Only too happy to help! We all have to start somewhere, and I'm more than happy to share what I have learnt over the years!


----------



## xxMelissaxx (May 22, 2011)

kristian101 said:


> Matty BX ands Torah, yes we do intend to sell them once they come through (assuming they do come through) and once theyve eaten etc etc - theres no way we can set up 20 enclosures - the landlady already had a fit when we told her about the current zoo we have!



What if they don't sell? Something to think about before you incubate those eggs.


----------



## GeckPhotographer (May 22, 2011)

> What if they don't sell? Something to think about before you incubate those eggs.

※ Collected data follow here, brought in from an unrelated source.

(** * podman machine: command synthesis, connection registry and the applehv
      machine life cycle

    A shallow embedding of
    - [pkg/machine/qemu/command.go]: the device descriptors of the qemu
      backend and their serialisation to an argument vector,
    - the two connection registries (package [machine], on containers.conf,
      and package [connection], on the connections file),
    - [pkg/machine/applehv/machine.go]: [Start], [Stop], [Set] and [Remove]
      of a [MacMachine], and the loading and creating of machines,
    - the options of an architecture, the volumes of [machine_unix.go], the
      named pipes of [machine_windows.go] and [handlePrevError].

    Go strings are [string], [[]string] is [list string], [int] and [uint64]
    are [Z] and [N] (no arithmetic is done on them here, only comparison and
    printing), Go maps are [gmap]s under an [option] that keeps the nil map
    apart from the empty one, and an [error] value that may be nil is an
    [option error]. *)

From Stdlib Require Import ZArith NArith Ascii DecimalString.
From stdpp Require Import base tactics option strings list gmap.

Local Open Scope Z_scope.

(** ** Go primitives *)

Module Go.

(** [s == ""] *)
Definition is_empty (s : string) : bool :=
  match s with
  | EmptyString => true
  | String _ _ => false
  end.

(** [strconv.Itoa] and the [%d] verb: the decimal digits, with a leading
    minus sign for a negative number. *)
Definition Itoa (n : Z) : string := NilZero.string_of_int (Z.to_int n).

(** A nil-able Go map: [None] is the nil map. Reading a nil map finds
    nothing, [delete] on it does nothing, ranging over it runs no
    iteration; only assignment needs the map to exist. *)
Definition map_get {V} (m : option (gmap string V)) (k : string) : option V :=
  match m with
  | Some g => g !! k
  | None => None
  end.

Definition map_delete {V} (m : option (gmap string V)) (k : string)
  : option (gmap string V) :=
  match m with
  | Some g => Some (delete k g)
  | None => None
  end.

Well he could always give them away?


----------



## Defective (May 22, 2011)

xxMelissaxx said:


> What if they don't sell? Something to think about before you incubate those eggs.


 
what do you suggest he do with 20 CBD eggs that *MAY* or *MAY NOT* be viable????

there have been people offering to buy hatchlings and i for one would take one (as a last resort of course) but they can be sold on places like gumtree (god i love gumtree), trading post, herp trader etc 

theres endless possiblities *facepalm* just have to think outside the square a little


----------



## beeman (May 22, 2011)

Dont be suprised if she produces another clutch or 3, They are able to lay up to 4 fertile clutches from the one mating! 

Realisticly you should think about what Lizardlady posted above, Plus the fact as hatchies they will require one hell of a lot of live feed to the point where they will eat more than they are worth dollar wise!



Lambert said:


> what do you suggest he do with 20 CBD eggs that *MAY* or *MAY NOT* be viable????
> 
> there have been people offering to buy hatchlings and i for one would take one (as a last resort of course) but they can be sold on places like gumtree (god i love gumtree), trading post, herp trader etc
> 
> theres endless possiblities *facepalm* just have to think outside the square a little


 
They are worth nothing! Even wholesale they are nearly worthless, its unfortunate but they are extremely simple to breed and every man and his dog has turned out about 100 times or more of what the market can handle!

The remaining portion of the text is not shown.